Nick Saban credits assistants for his 'best coaching job' at Alabama
For the second straight year, it’s been the same question at Alabama. Is this Nick Saban’s best coaching job?
This season started out bumpy with a 10-point home loss to Texas in Week 2 and saw Jalen Milroe wind up on the sidelines for the next game against USF. Fast-forward a couple months, and Alabama is now getting ready for the SEC Championship against Georgia and Milroe looks like a completely different quarterback, leading the Crimson Tide into Atlanta.
That’s quite the turnaround, and many have given Saban his flowers to getting things on track. But on the Crimson Tide Sports Network’s SEC Championship Preview Show on Thursday, he wasn’t ready to call this his best performance in Tuscaloosa. Instead, he shifted the credit to his staff.

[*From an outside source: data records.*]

(** * SpecForge: the C4 diagram synthesis engine ([C4Service])

    A shallow embedding of [C4Service] (backend service that turns a list of
    requirements into System Context / Container / Component diagrams) and
    the properties of it that the specification states.

    Conventions of the embedding.
    - JavaScript strings are [string]s of bytes; [toLowerCase] and [trim]
      act on the ASCII range.
    - A value that the code reads without checking and that a parsed JSON
      document may lack is an [option]; reading a property of a missing
      object, or calling a method of a missing array, raises [TypeError].
    - A JavaScript object used as a map is the list of its own enumerable
      properties in [Object.keys] order ([JsObject]); a property read falls
      back to [Object.prototype] as in the language.
    - Code that throws returns [Throw]; code that also talks to the language
      model or to the file system runs in the monad [M] over [World].
    - [console.log] and [console.error] are not modelled. *)

From Stdlib Require Import Ascii.
From stdpp Require Import base option list strings gmap.

(** ** JavaScript string primitives *)

Module Js.

Definition LF : ascii := "010"%char.
Definition nl : string := String LF "".

(** A string between double quotes, as the template literals write it. *)
Definition dq : string := String "034"%char "".
Definition quoted (s : string) : string := dq +:+ s +:+ dq.

Definition lower_ascii (c : ascii) : ascii :=
  let n := nat_of_ascii c in
  if (65 <=? n)%nat && (n <=? 90)%nat then ascii_of_nat (n + 32) else c.

Fixpoint toLowerCase (s : string) : string :=
  match s with
  | EmptyString => EmptyString
  | String c s' => String (lower_ascii c) (toLowerCase s')
  end.

(** [s.startsWith(p)] *)
Fixpoint startsWith (s p : string) {struct p} : bool :=
  match p, s with
  | EmptyString, _ => true
  | String a p', String b s' => if Ascii.eqb a b then startsWith s' p' else false
  | String _ _, EmptyString => false
  end.

(** [s.includes(k)] *)
Fixpoint includes (s k : string) {struct s} : bool :=
  startsWith s k ||
  match s with
  | EmptyString => false
  | String _ s' => includes s' k
  end.

(** [k] occurs in [s]: what [s.includes(k)] decides. *)
Definition isSubstring (k s : string) : Prop :=
  ∃ pre post, s = pre +:+ k +:+ post.

Fixpoint skip (n : nat) (s : string) : string :=
  match n, s with
  | S n', String _ s' => skip n' s'
  | _, _ => s
  end.

Definition is_space (c : ascii) : bool :=
  match c with
  | "009" | "010" | "011" | "012" | "013" | " " => true
  | _ => false
  end%char.

Fixpoint trimStart (s : string) : string :=
  match s with
  | String c s' => if is_space c then trimStart s' else s
  | EmptyString => EmptyString
  end.

Fixpoint trimEnd (s : string) : string :=
  match s with
  | EmptyString => EmptyString
  | String c s' =>
      match trimEnd s' with
      | EmptyString => if is_space c then EmptyString else String c EmptyString
      | t => String c t
      end
  end.

Definition trim (s : string) : string := trimEnd (trimStart s).

(** [s.replace(/pat\n?/g, '')] for a non-empty literal [pat]: [pending] is
    [Some n] while [n] more characters of a match remain to be dropped,
    and [Some 0] right after a match, where one line feed is dropped. *)
Fixpoint removeAll (pat : string) (pending : option nat) (s : string) : string :=
  match s with
  | EmptyString => EmptyString
  | String c s' =>
      let scan :=
        if startsWith s pat
        then removeAll pat (Some (String.length pat - 1)) s'
        else String c (removeAll pat None s') in
      match pending with
      | Some (S n) => removeAll pat (Some n) s'
      | Some O => if Ascii.eqb c LF then removeAll pat None s' else scan
      | None => scan
      end
  end.

(** The expansion of a replacement string ([GetSubstitution]) for a
    pattern without capture groups. *)
Fixpoint getSubstitution (matched before after repl : string) : string :=
  match repl with
  | EmptyString => EmptyString
  | String "$" (String "$" r) => "$" +:+ getSubstitution matched before after r
  | String "$" (String "&" r) => matched +:+ getSubstitution matched before after r
  | String "$" (String "`" r) => before +:+ getSubstitution matched before after r
  | String "$" (String "'" r) => after +:+ getSubstitution matched before after r
  | String c r => String c (getSubstitution matched before after r)
  end%char.

(** [s.replace(/pat/g, repl)] for a non-empty literal [pat]; [before] is
    the part of the subject already scanned. *)
Fixpoint replaceAll (pat repl before : string) (pending : nat) (s : string) : string :=
  match s with
  | EmptyString => EmptyString
  | String c s' =>
      let before' := before +:+ String c "" in
      match pending with
      | S n => replaceAll pat repl before' n s'
      | O =>
          if startsWith s pat
          then getSubstitution pat before (skip (String.length pat) s) repl
               +:+ replaceAll pat repl before' (String.length pat - 1) s'
          else String c (replaceAll pat repl before' 0 s')
      end
  end.

(** [xs.join(sep)] *)
Fixpoint join (sep : string) (xs : list string) : string :=
  match xs with
  | [] => ""
  | [x] => x
  | x :: xs' => x +:+ sep +:+ join sep xs'
  end.

(** Truthiness of an optional string: [undefined] and [''] are falsy. *)
Definition truthy (o : option string) : bool :=
  match o with
  | Some s => negb (String.eqb s "")
  | None => false
  end.

(** [a || b] on optional strings. *)
Definition or (a b : option string) : option string :=
  if truthy a then a else b.

(** A JavaScript object used as a map: its own enumerable properties, in
    [Object.keys] order. *)
Definition JsObject (A : Type) : Type := list (string * A).

Definition keys {A} (o : JsObject A) : list string := o.*1.

Fixpoint own {A} (o : JsObject A) (k : string) : option A :=
  match o with
  | [] => None
  | (k', v) :: o' => if String.eqb k' k then Some v else own o' k
  end.

(** The property names every object inherits from [Object.prototype]. *)
Definition prototype_keys : list string :=
  [ "constructor"; "__defineGetter__"; "__defineSetter__"; "hasOwnProperty";
    "__lookupGetter__"; "__lookupSetter__"; "isPrototypeOf";
    "propertyIsEnumerable"; "toString"; "valueOf"; "__proto__";
    "toLocaleString" ].

(** The outcome of [o[k]]: an own property, an inherited one (a function
    or the prototype object, never an array), or [undefined]. *)
Inductive Lookup (A : Type) : Type :=
| Own (a : A)
| Inherited
| Undefined.
Arguments Own {A} a.
Arguments Inherited {A}.
Arguments Undefined {A}.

“As a coach — good and bad, we’ve had our share of bad — I look at it like, you’re a teacher,” Saban said. “And a teacher teaches young people, whatever grade they’re in, and then they usually have a test, and how do they do on a test? Well, most teachers that are really good would say, ‘I did a really good job of teaching if the result is really good on the test.’ Some teachers would say, ‘Not my fault they didn’t do well on the test. They didn’t apply themselves.’ But the key to the drill is getting everybody to apply themselves. That’s the key to the drill, and getting everybody to respond, to do things.
“But really, the coaches, our coaches on our staff, they are the guys that are actually the teachers. I’m a teacher, too, because I like to coach the players, so I coach the players. Some people in my position don’t. But they need to get credit for what they have been able to do as teachers to get the players to respond at their position.”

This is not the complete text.